SPI Debugging / Oscilloscopes rule!

Posted: Monday, 2015-05-11 18:51 | Tags: Pinball

So I had this problem with my SPI communication: When using a "long" cable (not longer than 2m), SPI communication (between raspberry pi and switches board), would drop bits. And I'm not talking a bit flip here or there, I'm talking about a bit getting lost in the sense that all following bits where received in the wrong place and thus were useless. As you can imagine the amount of correctly received bytes was disastrous, even with 4kBit/s which seems to be the lowest SPI speed the raspberry can handle.

So here's what I did:

  • Making the AVR SPI slave as dumb (and thus fast) as possible. That didn't help.
  • Adding even more pauses/waiting times, after every single transmitted bit, didn't help either.
  • Bought a cheap hand-held oscilloscope (~175€), didn't really show me anything wrong with the signal.
  • Send back the cheap one and bought a "real" digital oscilloscope (although still in the low price segment with ~320€). The day the scope arrived was the day when I fixed the SPI transmission...

The scope is a RIGOL DS1052E. I'm not going to judge whether this is good or bad for the price, as I have basically nothing to compare it to and close to no experience with oscilloscopes so far. But what I can say its a very useful tool for SPI debugging (despite probably a million other things).


The first screen shot from my shiny new oscilloscope reveals the actual problem (here I showed the situation with 1MHz, as said above, the same happens with 4kHz already). The cyan line is the SPI clock given by the master, the yellow line is the slave select line that should stay at low for the whole transmission (when this goes high, the SPI slave will immediately stop transmission and ignore incoming data on the MOSI line).
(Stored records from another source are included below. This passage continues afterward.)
(* ===== verification/StartupFacts.v ===== *)
(** * Facts about startup

    The cadence is the nearest number of milliseconds; a failed startup leaves
    at most the one line that says which configuration was refused; a
    successful one leaves stdout to the readiness event. *)

From Stdlib Require Import SpecFloat.
From S2P Require Import Prelude Layout Records Common Json Utf8 Event Usdt Deserializer Lifecycle Sequencer.
From S2P Require Import Bpf Btf Loader Elf UsdtRegistry Admission Startup.

Local Open Scope string_scope.
Local Open Scope Z_scope.
Local Open Scope list_scope.

(** ** The cadence *)

(** [n] is a nearest integer of the double [x]. *)
Definition nearest (x : f64) (n : Z) : Prop :=
  match x with
  | S754_zero _ => n = 0
  | S754_finite false m e =>
      if 0 <=? e then n = Zpos m * 2 ^ e else 2 * Z.abs (n * 2 ^ (- e) - Zpos m) <= 2 ^ (- e)
  | _ => False
  end.

Lemma round_half_up m d : 0 < d -> 2 * Z.abs ((m + d) / (2 * d) * (2 * d) - m) <= 2 * d.
Proof.
  intros Hd. pose proof (Z.mod_pos_bound (m + d) (2 * d) ltac:(lia)).
  pose proof (Z.div_mod (m + d) (2 * d) ltac:(lia)). lia.
Qed.

Lemma magnitude_nonneg m e :
  0 <= (if 0 <=? e then Zpos m * 2 ^ e else (Zpos m + 2 ^ (- e - 1)) / 2 ^ (- e)).
Proof.
  destruct (Z.leb_spec 0 e).
  - apply Z.mul_nonneg_nonneg; [lia|apply Z.pow_nonneg; lia].
  - apply Z.div_pos; [pose proof (Z.pow_nonneg 2 (- e - 1)); lia|apply Z.pow_pos_nonneg; lia].
Qed.

Lemma round_nearest x n : f64_round x = Some n -> 1 <= n -> nearest x n.
Proof.
  destruct x as [s|s| |neg m e]; cbn; intros [= <-] Hn; try lia.
  pose proof (magnitude_nonneg m e) as Hp. destruct neg; [lia|].
  destruct (Z.leb_spec 0 e); [done|].
  assert (Hd : 2 ^ (- e) = 2 * 2 ^ (- e - 1)).
  { rewrite <- Z.pow_succ_r by lia. f_equal. lia. }
  rewrite Hd. apply round_half_up. apply Z.pow_pos_nonneg; lia.
Qed.

(** C32: an accepted cadence is the number of milliseconds nearest to a
    thousand times the option in double arithmetic, it fits 32 bits, and it is
    zero exactly when the option is a zero: no positive cadence is rounded to
    the value that turns heartbeats off. *)
Theorem cadence_quantized seconds ms :
  heartbeat_interval_ms seconds = Ok ms ->
  in_u 32 ms /\ nearest (f64_mul seconds THOUSAND) ms /\ (ms = 0 <-> is_zero seconds = true).
Proof.
  unfold heartbeat_interval_ms. destruct (f64_round _) as [millis|] eqn:Er; [|done].
  intros Hif. destruct (finite_nonnegative seconds && _ && _) eqn:Eg; [|done]. injection Hif as ->.
  rewrite !andb_true_iff, orb_true_iff, !Z.leb_le in Eg. destruct Eg as [[Hf Hu] Hz].
  destruct seconds as [s|s| |neg m e]; try done.
  - cbn in Er. injection Er as <-. split_and!; [unfold in_u; lia|done|done].
  - destruct Hz as [?|Hz]; [done|]. split_and!; [unfold in_u, U32_MAX in *; lia|by apply round_nearest|].
    split; [lia|done].
Qed.

(** The examples of the unit test: 0, 0.5 ms, 1 s and the largest cadence are
    accepted; 0.4 ms, a negative cadence and the infinities are not. *)
Definition double (neg : bool) (m : positive) (e : Z) : f64 := binary_normalize 53 1024 (if neg then Zneg m else Zpos m) e false.

Example cadence_examples :
  heartbeat_interval_ms (S754_zero true) = Ok 0 /\
  heartbeat_interval_ms (S754_finite false 4611686018427388 (-63)) = Ok 1 /\
  heartbeat_interval_ms (double false 1 0) = Ok 1000 /\
  is_ok (heartbeat_interval_ms (S754_finite false 7378697629483821 (-64))) = false /\
  is_ok (heartbeat_interval_ms (double true 1 (-10))) = false /\
  is_ok (heartbeat_interval_ms (S754_infinity false)) = false /\
  is_ok (heartbeat_interval_ms (double false 1 1023)) = false.
Proof. vm_compute. split_and!; reflexivity. Qed.

(** ** Selections *)

Lemma validate_from_nodup ss : forall seen,
  validate_from seen ss = Ok tt ->
  NoDup (collector_id <$> ss) /\ forall s, s ∈ ss -> collector_id s ∉ seen.
Proof.
  induction ss as [|s ss IH]; intros seen Hv; cbn in *; [split; [constructor|by intros ? ?%elem_of_nil]|].
  case_bool_decide as Hs; [done|]. cbn in Hv. destruct (IH _ Hv) as [Hn Hf]. split.
  - constructor; [|done]. intros (s' & E & Hs')%list_elem_of_fmap. apply (Hf s' Hs'). rewrite <- E. by left.
  - intros s' [->|Hs']%elem_of_cons; [done|]. intros Hin. apply (Hf s' Hs'). by right.
Qed.

Section Startup.
Context `{Base64} (env : Env) (writes : list BehaviorEvent -> BehaviorEvent -> bool) (flushes : bool).

(** The line of a refused configuration file. *)
Definition refusal (path msg : string) : BehaviorEvent :=
  selection_failure_diagnostic (env_now env) (env_config_again env path) (is_unknown_collector msg).

Lemma load_selections_spec paths : forall q,
  match load_selections env writes flushes paths q with
  | (Ok ss, q') => q' = q /\ Forall2 (fun p s => load_selection p (env_config env p) = Ok s) paths ss
  | (Err _, q') => exists path msg, path ∈ paths /\ load_selection path (env_config env path) = Err msg /\
      q' = (write writes (refusal path msg) q).2
  end.
Proof.
  induction paths as [|path paths IH]; intros q; cbn; [by split|].
  destruct (load_selection path (env_config env path)) as [s|msg] eqn:El.
  - specialize (IH q). destruct (load_selections env writes flushes paths q) as [[ss|m] q'].
    + destruct IH as [-> HF]. split; [done|by constructor].
    + destruct IH as (p & m' & Hp & Hl & ->). exists p, m'. split_and!; [by right|done|done].
  - assert (Hx : exists p m, p ∈ path :: paths /\ load_selection p (env_config env p) = Err m /\
      (write writes (refusal path msg) q).2 = (write writes (refusal p m) q).2)
      by (exists path, msg; split_and!; [by left|done|done]).
    unfold refusal in *. destruct (write writes _ q) as [[[]|m] q']; exact Hx.
Qed.

(** C25: startup writes a line only to refuse a configuration file, and
    then it fails: the line is the diagnostic of a file that could not be read
    or parsed, the only one on stdout.  A daemon that starts has written
    nothing, has read every file, runs no collector twice, and announces the
    report of what it attached. *)
Theorem startup_output args :
  match start env writes flushes args seq_new with
  | (Started r, q) =>
      lines q = [] /\
      exists selections,
        Forall2 (fun p s => load_selection p (env_config env p) = Ok s) (a_usdt_config args) selections /\
        NoDup (collector_id <$> selections) /\
        exists boot size, r_ready r = ready_event (env_now env) (report (u_loader (r_usdt r))) size
          (env_nsfs_dev env) (mkFacts boot (uid (a_cli args)) (env_pid env) (r_interval_ms r))
  | (StartPanic, q) => lines q = []
  | (StartErr _, q) =>
      lines q = [] \/
      exists path msg, path ∈ a_usdt_config args /\ load_selection path (env_config env path) = Err msg /\
        lines q = [refusal path msg]
  end.
Proof.
  unfold start. destruct (env_page_size env <=? 0); [by left|].
  destruct (validate_ring_buffer_size _ _) as [[]|m]; [|by left].
  destruct (heartbeat_interval_ms _) as [ms|m]; [|by left].
  destruct (boot_id _) as [boot|m]; [|by left].
  pose proof (load_selections_spec (a_usdt_config args) seq_new) as Hs.
  destruct (load_selections env writes flushes (a_usdt_config args) seq_new) as [[ss|m] q].
  2:{ destruct Hs as (path & msg & Hp & Hl & ->). unfold write.
      destruct (writes (lines seq_new) _); cbn; [right|by left]. by exists path, msg. }
  destruct Hs as [-> HF]. unfold load_all.
  destruct (validate_selections ss) as [[]|m] eqn:Ev; [|by left].
  destruct (env_offsets env) as [offsets|m]; [|by left]. destruct (env_object env) as [[]|m]; [|by left].
  destruct (env_ring_size env) as [size|m]; [|by left].
  destruct (load_and_attach _ _ _ _ _ _ _) as [[bitmaps|m] l]; [|by left].
  destruct (attach_selections _ _ _ _ _ _ _ _) as [[ds u]|]; [|done].
  split; [done|]. exists ss. split_and!; [done|by apply (validate_from_nodup ss [])|by exists boot, size].
Qed.
End Startup.

(** The lines the sequencer [q] has written after the inputs received so far. *)
Definition stdout_of `{Base64} (now : Z -> Z) (writes : list BehaviorEvent -> BehaviorEvent -> bool)
    (q : Sequencer) (s : Sys) : list BehaviorEvent :=
  lines (accept_all now writes (accepted s) q).2.

(** C8: from startup through every schedule of the tasks to the writer:
    the stdout of a daemon that started is empty or begins with its readiness
    event, whatever the kernel, the monitors and the writer do. *)
Theorem daemon_first_line `{Base64} env writes flushes args r q now s :
  start env writes flushes args seq_new = (Started r, q) ->
  reachable (sys_init (r_ready r) (r_diagnostics r)) s ->
  stdout_of now writes q s = [] \/ head (stdout_of now writes q s) = Some (r_ready r).
Proof.
  intros Hs Hr.
  assert (q = seq_new) as ->; [|by apply (readiness_line_first now writes (r_ready r) (r_diagnostics r))].
  unfold start in Hs. revert Hs.
  pose proof (load_selections_spec env writes flushes (a_usdt_config args) seq_new) as Hl.
  destruct (load_selections env writes flushes (a_usdt_config args) seq_new) as [[ss|m] q1];
    [destruct Hl as [-> _]|]; intros Hs; repeat case_match; simplify_eq; done.
Qed.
As you see, when clock levels change between high and low, the signal overshoots in the range of about 1V and then stabilizes. The overshoots by itself are not a real problem, all involved chips seem to handle it without any hassle. The problem occurs on the slave select line which mimics the overshooting behaviour. I'm still new to all this electronics stuff, but my guess is that this is either due to ground bounce or crosstalk on the cable.

Either way, the effect gets much worse, if MOSI and MISO also have vividly changing signals (not shown here), in that case I observed overshoots on the slave select line of up to ~2.5 volts. Now it becomes clear, why this is a problem: With such an overshoot, the slave considers the slave select line high and thus ignores bits until it is considered low again.

The solution

After some googling and reading about wave reflection in wires (of which I probably understood 10% ;)), I learned that there is a theoretical perfect way to kill the overshoots (which are actually waves of electrons being reflected in the wire), by adding a terminating resistor which must match the wave impedance of the wire. Thats probably the way to go if you want to sell your product or need really high speeds. However it depends on the type of wire, its exact length, so I decided it was not the way to go here.

But seemingly you can just insert a resistor into your wire line and it will "eat up" the incoming waves, effectively acting as a low-pass. You can see the effects here:

Without resistor:


With 100 Ohm in MISO, MOSI, SCK and SS:


With 1 kOhm in MISO, MOSI, SCK and SS:


Although the last picture already looks horribly smooth for a digital signal, it actually seems to work well with 1MHz.

I will do some more reading up on this wave propagation and damping stuff, as I'm not really confident I know what I'm talking about here (as always, corrections/hints are welcome) and then maybe also try some different resistor values or termination techniques.